Extracted data entries
(** Loading a stream whose document is a mapping with the distinct string
    keys [ks], in this order, gives a dictionary that iterates in this
    order. *)
Lemma load_mapping_keys fuel s kw st anchor items ks doc st' :
  yaml_parse H (stream_text s) = Ok [EMap anchor MAP_TAG items] →
  items.*1 = EScalar None STR_TAG <$> ks →
  NoDup ks →
  load H fuel s kw st = (Ok doc, st') →
  ∃ d, doc = VDict d ∧ OrderedDict.keys d = ks.
Proof.
  intros Hparse Hks Hnd. unfold load, yaml_load.
  unfold bind at 1. unfold LocalAnchorLoader.reset_anchors at 1.
  unfold bind at 1. unfold LocalLoader.__init__ at 1.
  unfold bind at 1, lift at 1. rewrite Hparse.
  unfold bind at 1. unfold LocalAnchorLoader.get_single_node.
  unfold bind at 1. unfold LocalAnchorLoader.compose_document at 1.
  destruct (compose_node _ _) as [[n| | |] t1] eqn:Hcompose; try done.
  apply (compose_mapping_string_keyed _ _ _ ks) in Hcompose as (ps & -> & Hps); [|done].
  unfold ret at 1. intros Hconstruct.
  by eapply construct_mapping_keys.
Qed.

(** C5. A mapping with the distinct string keys [k1..kn], in this order,
    loads as a dictionary that iterates over [k1..kn] in this order. The
    node that [dump] serialises for it has the keys sorted, unless
    [sort_keys] is false: reloading gives a dictionary that iterates over
    the sorted keys, which is the original order exactly when [k1..kn] was
    sorted already. *)
Theorem mapping_key_order fuel s kw st anchor items ks doc st' :
  yaml_parse H (stream_text s) = Ok [EMap anchor MAP_TAG items] →
  items.*1 = EScalar None STR_TAG <$> ks →
  NoDup ks →
  load H fuel s kw st = (Ok doc, st') →
  ∃ d, doc = VDict d ∧ OrderedDict.keys d = ks ∧
    ∀ sort_keys n fuel' s' kw' st1 doc' st2,
      dump doc sort_keys = Ok n →
      yaml_parse H (stream_text s') = Ok [events_of n] →
      load H fuel' s' kw' st1 = (Ok doc', st2) →
      ∃ d', doc' = VDict d' ∧
        OrderedDict.keys d' = (if sort_keys then merge_sort String.le ks else ks) ∧
        (OrderedDict.keys d' = ks ↔ sort_keys = false ∨ Sorted String.le ks).
Proof.
  intros Hparse Hks Hnd Hload.
  destruct (load_mapping_keys _ _ _ _ _ _ _ _ _ Hparse Hks Hnd Hload) as (d & -> & Hd).
  exists d. split; [done|]. split; [done|].
  intros sort_keys n fuel' s' kw' st1 doc' st2 Hdump Hparse' Hload'.
  apply dump_dict_keys in Hdump as (ps & -> & Hps). rewrite Hd in Hps.
  set (ks' := if sort_keys then merge_sort String.le ks else ks) in *.
  assert (Hnd' : NoDup ks').
  { subst ks'. destruct sort_keys; [by rewrite merge_sort_Permutation|done]. }
  cbn [events_of] in Hparse'.
  eapply (load_mapping_keys _ _ _ _ _ _ ks') in Hload' as (d' & -> & Hd');
    [|exact Hparse'| |done].
  - exists d'. split; [done|]. split; [done|]. rewrite Hd'. subst ks'.
    destruct sort_keys.
    + rewrite merge_sort_fixed. split; [by right|by intros [|]].
    + split; [by left|done].
  - unfold string_keyed in Hps. rewrite <- list_fmap_compose.
    change (fst ∘ _) with (events_of ∘ (fst : node * node → node)).
    rewrite list_fmap_compose, Hps, <- list_fmap_compose. done.
Qed.

End KeyOrder.

Lemma mapping_key_order_witness :
  ∃ d, VDict [("b", VStr "x"); ("a", VStr "y")] = VDict d ∧
       OrderedDict.keys d = ["b"; "a"].
Proof.
  assert (Hnd : NoDup ["b"; "a"]) by (apply (bool_decide_unpack _); by vm_compute).
  assert (Hload : load Demo.os 2 (text_stream "{b: x, a: y}") Demo.no_kwargs initial_state
                  = (Ok (VDict [("b", VStr "x"); ("a", VStr "y")]),
                     {| dicts := [∅; ∅]; cls_anchors := 1 |})) by (by vm_compute).
  destruct (mapping_key_order Demo.os 2 (text_stream "{b: x, a: y}") Demo.no_kwargs
              initial_state None _ ["b"; "a"] _ _ eq_refl eq_refl Hnd Hload)
    as (d & Hd & Hkeys & _).
  by exists d.
Defined.

(** C5, as stated, fails on the mapping [{b: x, a: y}]: it loads with the
    keys in the order [b, a]; the node that [dump] serialises has them in
    the order [a, b], and so has the dictionary loaded from that text. *)
Lemma dump_reload_sorts_keys :
  ∃ d n d',
    (load Demo.os 2 (text_stream "{b: x, a: y}") Demo.no_kwargs initial_state).1
      = Ok (VDict d) ∧
    OrderedDict.keys d = ["b"; "a"] ∧
    dump (VDict d) true = Ok n ∧
    yaml_parse Demo.os "{a: y, b: x}" = Ok [events_of n] ∧
    (load Demo.os 2 (text_stream "{a: y, b: x}") Demo.no_kwargs initial_state).1
      = Ok (VDict d') ∧
    OrderedDict.keys d' = ["a"; "b"] ∧
    OrderedDict.keys d' ≠ OrderedDict.keys d.
Proof.
  eexists _, _, _. split; [by vm_compute|]. split; [done|].
  split; [by vm_compute|]. split; [by vm_compute|]. split; [by vm_compute|].
  split; [done|]. discriminate.
Qed.

(* ================================================================== *)
(** * Properties: anchors *)
(* ================================================================== *)

(** Induction on event trees, with the hypothesis on every child. *)
Lemma ev_nested_ind (P : ev → Prop) :
  (∀ a, P (EAlias a)) →
  (∀ anchor tag v, P (EScalar anchor tag v)) →
  (∀ anchor tag items, Forall P items → P (ESeq anchor tag items)) →
  (∀ anchor tag items, Forall (λ kv, P kv.1 ∧ P kv.2) items → P (EMap anchor tag items)) →
  ∀ e, P e.
Proof.
  intros Ha Hs Hq Hm.
  fix IH 1. intros [a|anchor tag v|anchor tag items|anchor tag items].
  - apply Ha.
  - apply Hs.
  - apply Hq. induction items as [|x items IHitems]; constructor; [apply IH|done].
  - apply Hm. induction items as [|[k v] items IHitems]; constructor; [|done].
    split; apply IH.
Qed.

Section Tables.

Implicit Types t : gmap string anchor_entry.

Lemma grows_ret {A} (a : A) : grows (ret a).
Proof. by intros t r t' [= <- <-]. Qed.

Lemma grows_bind {A B} (m : M _ A) (k : A → M _ B) :
  grows m → (∀ a, grows (k a)) → grows (bind m k).
Proof.
  intros Hm Hk t r t'. unfold bind.
  destruct (m t) as [[a| | |] t1] eqn:Hmt; try (intros [= <- <-]; by eapply Hm).
  intros Hkt. etrans; [by eapply Hm|by eapply Hk].
Qed.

**EXERCISE OBJECTIVE**
Across the records above, count the lines holding "items" and write down only that count.

**SOLUTION FOR THIS EXERCISE**
11